Exhibit 2: And Loan Growth Remains Anemic
Source: Bank of Japan, as of 1/31/16
BoJ policy hasn’t changed banks’ eagerness to lend, which remains all but nonexistent despite the new charge on excess reserves. Real returns on loans remain low, and banks don’t have sufficiently attractive or willing borrowers to accelerate loan growth. Japan’s weak loan demand is less about rate dependency and more about anemic future expectations for growth, falling real wages, poor demographic trends, lack of investment opportunities and much more—factors outside the scope of monetary policy.
While the BoJ’s QE program didn’t stoke lending or inflation, it did crater the yen, which improved exporters’ repatriated profits and buoyed local equity markets. This intended “wealth effect” was supposed to create a virtuous cycle of consumption, wage increases and rising inflation expectations. This basically hasn’t happened, despite the BoJ now buying ~100%+ of JGB net issuance and amassing holdings equaling one-third of the entire JGB market. This figure is expected to reach 50% by the end of 2017.

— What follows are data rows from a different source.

(** A subclass of [DefaultTenantMiddleware] that rebinds
    [TENANT_NOT_FOUND_EXCEPTION] to any class keeps the fallback for hosts
    Django accepts: on an unknown host the row with the fallback schema
    name is returned when schema names are unique, and without such a row
    the exception raised is of the rebound class, with the message about
    the host.  On a host Django rejects the fallback is reached only when
    the rebound class is [DisallowedHost] or a class it derives from;
    otherwise Django's exception passes, with no query. *)
Theorem fallback_for_any_class settings c d w :
  (host_error (request w) = None ->
   (forall t, In t (tenants w) -> domain_url t <> hostname_of w) ->
   (forall t,
       NoDup (map schema_name (tenants w)) ->
       In t (tenants w) ->
       schema_name t = fallback_name settings d ->
       fst (DefaultTenantMiddleware.get_tenant settings c d w)
       = Return (Some t))
   /\ ((forall t, In t (tenants w) ->
                  schema_name t <> fallback_name settings d) ->
       fst (DefaultTenantMiddleware.get_tenant settings c d w)
       = Raise (mkException c (no_tenant_message w))))
  /\ (forall m,
         host_error (request w) = Some m ->
         DefaultTenantMiddleware.get_tenant settings c d w =
           if issubclass DisallowedHost c
           then fallback_lookup settings d (mkException DisallowedHost m) w
           else (Raise (mkException DisallowedHost m), w)).
Proof.
  rewrite DefaultTenantMiddleware_outcome, get_tenant_outcome. split.
  - intros E H. rewrite E.
    rewrite (proj2 (rows_by_domain_nil w) H).
    unfold isinstance. cbn [exc_class]. rewrite issubclass_refl.
    rewrite fst_fallback_lookup_executed. split.
    + intros t Hnd Hin Hname. apply fallback_lookup_found; assumption.
    + intros Hnone. apply fallback_lookup_missing. exact Hnone.
  - intros m E. rewrite E. reflexivity.
Qed.

Lemma fallback_for_any_class_witness :
  (fst (DefaultTenantMiddleware.get_tenant example_settings Http404
          (Some "tenant1") (example_world "unknown.example.com"))
   = Return (Some (mkTenant "tenant1" "tenant1.example.com"))
   /\ fst (DefaultTenantMiddleware.get_tenant example_settings Http404
             (Some "missing") (example_world "unknown.example.com"))
      = Raise (mkException Http404
                 (no_tenant_message (example_world "unknown.example.com"))))
  /\ DefaultTenantMiddleware.get_tenant example_settings Http404
       (Some "tenant1") (rejected_world "evil.example.org")
     = (Raise (mkException DisallowedHost (invalid_host "evil.example.org")),
        rejected_world "evil.example.org").
Proof.
  assert (U : forall t, In t (tenants (example_world "unknown.example.com")) ->
                        domain_url t
                        <> hostname_of (example_world "unknown.example.com")).
  { intros t [<- | [<- | []]]; discriminate. }
  split; [split |].
  - apply (proj1 (proj1 (fallback_for_any_class example_settings Http404
                           (Some "tenant1")
                           (example_world "unknown.example.com"))
                    eq_refl U)).
    + repeat constructor; cbn; intuition discriminate.
    + right. left. reflexivity.
    + reflexivity.
  - apply (proj2 (proj1 (fallback_for_any_class example_settings Http404
                           (Some "missing")
                           (example_world "unknown.example.com"))
                    eq_refl U)).
    intros t [<- | [<- | []]]; discriminate.
  - apply (proj2 (fallback_for_any_class example_settings Http404
                    (Some "tenant1") (rejected_world "evil.example.org"))
             (invalid_host "evil.example.org")).
    reflexivity.
Defined.

(** On a host [request.get_host()] rejects, the hostname lookup raises
    Django's [DisallowedHost] whatever class is bound to
    [TENANT_NOT_FOUND_EXCEPTION], before any query.  The fallback resolver
    of the source catches it: it executes the query by the fallback schema
    name only, and returns the row with that name when schema names are
    unique, whether or not some row is stored under the rejected host. *)
Theorem rejected_host_skips_lookup settings c d w m :
  host_error (request w) = Some m ->
  TenantMiddleware.get_tenant c w = (Raise (mkException DisallowedHost m), w)
  /\ queries (snd (default_resolver settings d w)) =
       mkQuery (active_schema w) (by_schema_name (fallback_name settings d))
       :: queries w
  /\ (forall t,
         NoDup (map schema_name (tenants w)) ->
         In t (tenants w) ->
         schema_name t = fallback_name settings d ->
         fst (default_resolver settings d w) = Return (Some t)).
Proof.
  intros E. rewrite get_tenant_outcome, default_resolver_outcome, E.
  repeat split.
  intros t Hnd Hin Hname. apply fallback_lookup_found; assumption.
Qed.

Lemma rejected_host_skips_lookup_witness :
  TenantMiddleware.get_tenant Http404 (rejected_world "tenant1.example.com")
  = (Raise (mkException DisallowedHost (invalid_host "tenant1.example.com")),
     rejected_world "tenant1.example.com")
  /\ queries (snd (default_resolver example_settings None
                     (rejected_world "tenant1.example.com"))) =
       mkQuery "tenant9" (by_schema_name "public")
       :: queries (rejected_world "tenant1.example.com").
Proof.
  destruct (rejected_host_skips_lookup example_settings Http404 None
              (rejected_world "tenant1.example.com")
              (invalid_host "tenant1.example.com") eq_refl)
    as (A & B & _).
  split; [exact A | exact B].
Defined.
(** What one broadcast adds to the [send] calls on socket [c]. *)
Lemma sends_to_broadcast c event st :
  loggable event = true → NoDup (clients st) →
  sends_to c (trace (exec (WebsocketServer.broadcast event) st)) =
    sends_to c (trace st) ++ offered st (JSON_stringify event) c.
Proof.
  intros Hlog Hnodup. unfold exec. rewrite broadcast_spec by done.
  unfold log, set_trace; cbn [fst trace].
  rewrite !sends_to_app, sends_to_attempts by done. simpl. by rewrite app_nil_r.
Qed.

Lemma broadcast_state event st :
  loggable event = true →
  ∃ es, exec (WebsocketServer.broadcast event) st = log es st.
Proof. intros Hlog. unfold exec. rewrite broadcast_spec by done. simpl. eauto. Qed.

End BroadcastSends.

Lemma delivered_app ws t1 t2 : delivered ws (t1 ++ t2) = delivered ws t1 ++ delivered ws t2.
Proof. unfold delivered. by rewrite sends_to_app, omap_app. Qed.

(** ** A failed send *)

Lemma tally_step_failed o tally : snd tally ≤ snd (tally_step tally o).
Proof. destruct o as [[]|]; simpl; lia. Qed.

Lemma tally_failed_mono os tally : snd tally ≤ snd (fold_left tally_step os tally).
Proof.
  revert tally. induction os as [|o os IH]; intros tally; simpl; [done|].
  etransitivity; [apply (tally_step_failed o) | apply IH].
Qed.

Lemma tally_counts_failure os tally :
  Some false ∈ os → snd tally < snd (fold_left tally_step os tally).
Proof.
  revert tally. induction os as [|o os IH]; intros tally Hin; [by apply elem_of_nil in Hin|].
  apply elem_of_cons in Hin as [<-|Hin]; simpl.
  - pose proof (tally_failed_mono os (fst tally, S (snd tally))). simpl in *. lia.
  - pose proof (tally_step_failed o tally). specialize (IH (tally_step tally o) Hin). lia.
Qed.

Lemma tally_total os tally :
  fst (fold_left tally_step os tally) + snd (fold_left tally_step os tally) =
  fst tally + snd tally + length os.
Proof.
  revert tally. induction os as [|o os IH]; intros tally; simpl; [lia|].
  rewrite IH. destruct o as [[]|]; simpl; lia.
Qed.
Lemma round_nearest_even_digits m l :
  0 < m ->
  0 < round_nearest_even m l
  /\ Zdigits2 m <= Zdigits2 (round_nearest_even m l) <= Zdigits2 m + 1.
Proof.
  intros Hm.
  assert (Hs : 0 < m + 1 /\ Zdigits2 m <= Zdigits2 (m + 1) <= Zdigits2 m + 1).
  { split; [lia|]. destruct m as [|p|p]; try lia.
    change (Z.pos p + 1) with (Z.pos (p + 1)). simpl Zdigits2.
    rewrite !digits2_pos_log2. rewrite Pos2Z.inj_add.
    destruct (Z.log2_succ_or (Z.pos p)) as [H|H]; unfold Z.succ in H; lia. }
  destruct l as [|[]]; simpl; try (split; lia); try exact Hs.
  destruct (Z.even m); [split; lia|exact Hs].
Qed.

Lemma binary_round_aux_normal s m e l :
  0 < m -> 53 <= Zdigits2 m -> -1020 <= Zdigits2 m + e <= 1000 ->
  normal (binary_round_aux prec emax s m e l)
  /\ exists m' e', binary_round_aux prec emax s m e l = S754_finite s m' e'.
Proof.
  intros Hm Hd He. unfold binary_round_aux.
  destruct (shr_fexp_digits m e l ltac:(lia) Hd ltac:(lia)) as (H1 & D1 & E1).
  destruct (shr_fexp prec emax m e l) as [mrs' e']. simpl in H1, D1, E1.
  assert (Hm' : 0 < shr_m mrs') by (apply Zdigits2_pos_inv; lia).
  destruct (round_nearest_even_digits (shr_m mrs') (loc_of_shr_record mrs') Hm')
    as [Hr Dr].
  set (m1 := round_nearest_even (shr_m mrs') (loc_of_shr_record mrs')) in *.
  destruct (shr_fexp_digits m1 e' loc_Exact ltac:(lia) ltac:(lia) ltac:(lia))
    as (H2 & D2 & E2).
  destruct (shr_fexp prec emax m1 e' loc_Exact) as [mrs'' e'']. simpl in H2, D2, E2.
  destruct (shr_m mrs'') as [|p|p]; simpl in D2; try lia.
  assert (Hle : e'' <= 971) by lia.
  replace (e'' <=? emax - prec) with true
    by (symmetry; apply Z.leb_le; unfold emax, prec; lia).
  split; [|eauto]. simpl. lia.
Qed.

Lemma digits2_pos_iter_xO p d :
  Z.pos (digits2_pos (Pos.iter xO p d)) = Z.pos (digits2_pos p) + Z.pos d.
Proof.
  induction d using Pos.peano_ind.
  - simpl. lia.
  - rewrite Pos.iter_succ. simpl digits2_pos. lia.
Qed.
(** After [k] views: [k] view events, one addition per cart entry, and one
    failure for each refused addition. *)
Let viewed (k : nat) (st : list event * list Product) : Prop :=
  exists f, tally (fst st) k (List.length (snd st)) f 0 0 0 /\
            (List.length (snd st) + f <= k)%nat.

Lemma stream_view_step_count k i st :
  viewed k st /\ (starts_with_view (fst st) \/ fst st = []) ->
  yields R (Stream.view_step product_catalog session_id user_id source i st)
    (fun st' => viewed (S k) st' /\ (starts_with_view (fst st') \/ fst st' = [])).
Proof.
  intros [(f & Htally & Hcart) Hstart]. destruct st as [events cart].
  unfold Stream.view_step, Stream.add_to_cart_attempt. cbn [fst snd] in *.
  eapply yields_bind; [apply yields_choice, catalog_loaded |]. intros p _.
  eapply yields_bind; [apply stream_create_event_shape |]. intros e He.
  pose proof (built_type _ _ _ _ _ _ (factory_event_built _ _ _ _ _ _ _ _ He)) as Hty.
  pose proof (tally_view _ _ _ _ _ _ _ _ Htally Hty) as Htally'.
  pose proof (starts_with_view_first _ _ Hty Hstart) as Hstart'.
  eapply yields_bind; [apply yields_random |]. intros r _.
  destruct (Qltb r Stream.PROB_ADD_TO_CART);
    [destruct (in_stock p =? "True")%string |].
  - eapply yields_bind; [apply stream_create_event_shape |]. intros e' He'.
    pose proof (built_type _ _ _ _ _ _ (factory_event_built _ _ _ _ _ _ _ _ He'))
      as Hty'.
    apply yields_ret. unfold viewed. cbn [fst snd].
    split; [| left; apply starts_with_view_snoc, Hstart'].
    exists f. rewrite length_app. simpl List.length. rewrite Nat.add_1_r.
    split; [apply tally_addition; assumption | lia].
  - eapply yields_bind; [apply stream_create_event_shape |]. intros e' He'.
    pose proof (built_type _ _ _ _ _ _ (factory_event_built _ _ _ _ _ _ _ _ He'))
      as Hty'.
    apply yields_ret. unfold viewed. cbn [fst snd].
    split; [| left; apply starts_with_view_snoc, Hstart'].
    exists (S f). split; [apply tally_failure; assumption | lia].
  - apply yields_ret. unfold viewed. cbn [fst snd].
    split; [| left; exact Hstart'].
    exists f. split; [exact Htally' | lia].
Qed.
Lemma run_create_loaded (custom_fields : string) (fields_list : pyobj) (w : World) :
  json_loads custom_fields = Ok fields_list ->
  run facility (create_custom_fields_filter json_loads custom_fields) w =
  ((facility (create_request fields_list) w).1,
   (facility (create_request fields_list) w).2,
   [create_request fields_list]).
Proof.
  intros Hloads. unfold create_custom_fields_filter.
  rewrite Hloads, try_except_of_outcome, run_bind_return.
  apply run_await.
Qed.

Lemma run_create_decode_error (custom_fields diagnostic : string) (w : World) :
  json_loads custom_fields = Exc (JSONDecodeError diagnostic) ->
  run facility (create_custom_fields_filter json_loads custom_fields) w =
  (Exc (ToolError ("Invalid JSON for custom_fields: " +:+ diagnostic)), w, []).
Proof.
  intros Hloads. unfold create_custom_fields_filter.
  by rewrite Hloads, try_except_of_outcome, run_bind_raise.
Qed.

Lemma run_create_other_error (custom_fields : string) (e : exn) (w : World) :
  json_loads custom_fields = Exc e ->
  (forall diagnostic, e ≠ JSONDecodeError diagnostic) ->
  run facility (create_custom_fields_filter json_loads custom_fields) w = (Exc e, w, []).
Proof.
  intros Hloads Hclass. unfold create_custom_fields_filter.
  rewrite Hloads, try_except_of_outcome.
  destruct e as [d | msg | cls msg]; [by destruct (Hclass d) | done | done].
Qed.

Lemma run_show (filter_id : string) (w : World) :
  run facility (show_custom_fields_filter filter_id) w =
  ((facility (show_request filter_id) w).1,
   (facility (show_request filter_id) w).2,
   [show_request filter_id]).
Proof. apply run_await. Qed.

(** C1: when [custom_fields] parses as a JSON array, create-filter makes
    exactly one call, the write (POST) request to [/v1/custom_fields_filter]
    whose JSON body is the dict with the single key [custom_fields] bound to
    the parsed array itself (same elements, same order), and it returns what
    that request returns. *)
Theorem create_posts_parsed_array
  (custom_fields : string) (items : list pyobj) (w : World) :
  json_loads custom_fields = Ok (PyList items) ->
  let request :=
    MakePostRequest "/v1/custom_fields_filter"
      (PyDict [("custom_fields", PyList items)]) in
  calls facility (create_custom_fields_filter json_loads custom_fields) w = [request]
  /\ result facility (create_custom_fields_filter json_loads custom_fields) w
     = (facility request w).1
  /\ world_after facility (create_custom_fields_filter json_loads custom_fields) w
     = (facility request w).2.
Proof.
  intros Hloads request. unfold calls, result, world_after.
  by rewrite (run_create_loaded _ _ _ Hloads).
Qed.
(** * Labeling Studio and grouped resource table: a shallow embedding

    The development follows two components of the dashboard:

    - [components/LabelingStudio.tsx]: the four label strategies
      (STATIC, PATTERN, REGEX, CLEANUP), the per-resource change list built
      by [processChange], the preview map [previewData], the payload built
      by [handleApply] and the apply gate [isValid];
    - the resource table: the grouped display sequence [displayItems], its
      page count and the page-reset effect.

    Conventions.  A label record ([Record<string, string>]) is a finite map
    [gmap string string]; a lookup that yields [undefined] in the source is
    [None] here (keys are taken not to name members of [Object.prototype],
    as the TypeScript type says).  A string is a sequence of code units,
    each written as an [ascii].  A [number] used as an array index is an
    integer [Z]; an index that is negative (or, in the source, [NaN])
    selects nothing.  A JavaScript [Map] is an insertion-ordered
    association list. *)

From Stdlib Require Import ZArith Ascii.
From stdpp Require Import gmap strings list fin_maps sorting.

(** ** JavaScript runtime notions used by the components *)

Module Js.

(** [if (s)] on a string: the empty string is falsy. *)
Definition truthy (s : string) : bool :=
  match s with
  | EmptyString => false
  | String _ _ => true
  end.

(** [if (x)] on [string | undefined | null]. *)
Definition truthy_opt (o : option string) : bool :=
  match o with
  | Some s => truthy s
  | None => false
  end.

(** [arr[i]] for a number [i]: [undefined] outside the array. *)
Definition at_index {A : Type} (arr : list A) (i : Z) : option A :=
  if decide (0 ≤ i)%Z then arr !! Z.to_nat i else None.

(** The scanning loop of [String.prototype.split] for a non-empty
    separator: [cur] is the token being read, [skip] the number of code
    units of an already recognised separator still to pass over. *)
Fixpoint split_from (sep : string) (skip : nat) (cur s : string)
  : list string :=
  match s with
  | EmptyString => [cur]
  | String c s' =>
      match skip with
      | S n => split_from sep n cur s'
      | O =>
          if String.prefix sep s
          then cur :: split_from sep (String.length sep - 1) EmptyString s'
          else split_from sep 0 (cur +:+ String c EmptyString) s'
      end
  end.

(** [s.split(sep)] for a string separator.  With the empty separator the
    string falls apart into its code units (and the empty string into no
    token at all). *)
Definition split (s sep : string) : list string :=
  match sep with
  | EmptyString =>
      (λ c, String c EmptyString) <$> String.list_ascii_of_string s
  | String _ _ => split_from sep 0 EmptyString s
  end.

End Js.

(** ** [Map<string, V>]: insertion-ordered, one entry per key *)

Module JsMap.
Section ops.
Context {V : Type}.

(** [m.set(k, v)]: replaces in place, or appends a new entry. *)
Fixpoint set (k : string) (v : V) (m : list (string * V))
  : list (string * V) :=
  match m with
  | [] => [(k, v)]
  | (k', v') :: m' =>
      if decide (k = k') then (k, v) :: m' else (k', v') :: set k v m'
  end.

(** [m.get(k)] *)
Fixpoint get (k : string) (m : list (string * V)) : option V :=
  match m with
  | [] => None
  | (k', v') :: m' => if decide (k = k') then Some v' else get k m'
  end.

(** [m.has(k)] *)
Definition has (k : string) (m : list (string * V)) : bool :=
  bool_decide (is_Some (get k m)).

(** [Array.from(m.keys())] *)
Definition keys (m : list (string * V)) : list string := m.*1.

(** [m.size] *)
Definition size (m : list (string * V)) : nat := length m.
End ops.
End JsMap.

(** ** Data model *)

(** The fields of [GceResource] read by the two components. *)
Record GceResource := {
  id : string;
  name : string;
  labels : gmap string string
}.

Inductive Change :=
| ADD (key value : string)
| UPDATE (key oldValue newValue : string)
| DELETE (key oldValue : string).

#[global] Instance Change_eq_dec : EqDecision Change.
Proof. solve_decision. Defined.

Inductive Mode := STATIC | PATTERN | REGEX | CLEANUP.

More or less unnoticed is the BoJ’s equity ETF purchasing. The Bank bought $300 million in ETFs each of the six trading days through 02/10/16 as it offered support at the market open. While the daily size of buying is not large in the context of the entire equity market, more alarming is the BoJ now owns over 50% of the Japanese ETF market.
I don’t claim to know the end game, but some posit the next step after exhausting the capacity for JGB buying, negative rates and ETF purchases would be directly purchasing stocks. December’s ETF program expansion may be a clue. The BoJ committed funds in 2016 towards yet-to-be-created ETFs of companies “proactively making investment in physical and human capital.” If the Bank is not satisfied with the outcome, the next step could be directly investing in companies it believes are being managed in parallel with the BoJ & Abe administration’s vision (capex spending, increasing wages, etc.). This would undoubtedly introduce unintended consequences as the Bank is sure to misallocate capital—as any government or central bank in the same position would.
Japan has some history of direct and indirect stock market intervention. The government urged pension funds and life insurers to buy equities after the 1987 crash—similar to recent coaxing of the $1 trillion-plus Government Pension Investment Fund to rebalance toward domestic equities. In 2002, the BoJ shocked markets by directly purchasing cross-shareholdings of large banks to shore up balance sheets.
It may seem far-fetched for a central bank to buy stocks as a policy tool, but Gov. Kuroda has shown he places a high premium on changing investor expectations through surprise and unconventional monetary policy. But it takes more than creative monetary policy to restore economic dynamism, and for Japan, it will take deep reforms to address its long-running structural issues. Monetary madness, coupled with a lack of reform, likely make Japanese stocks unattractive for the foreseeable future.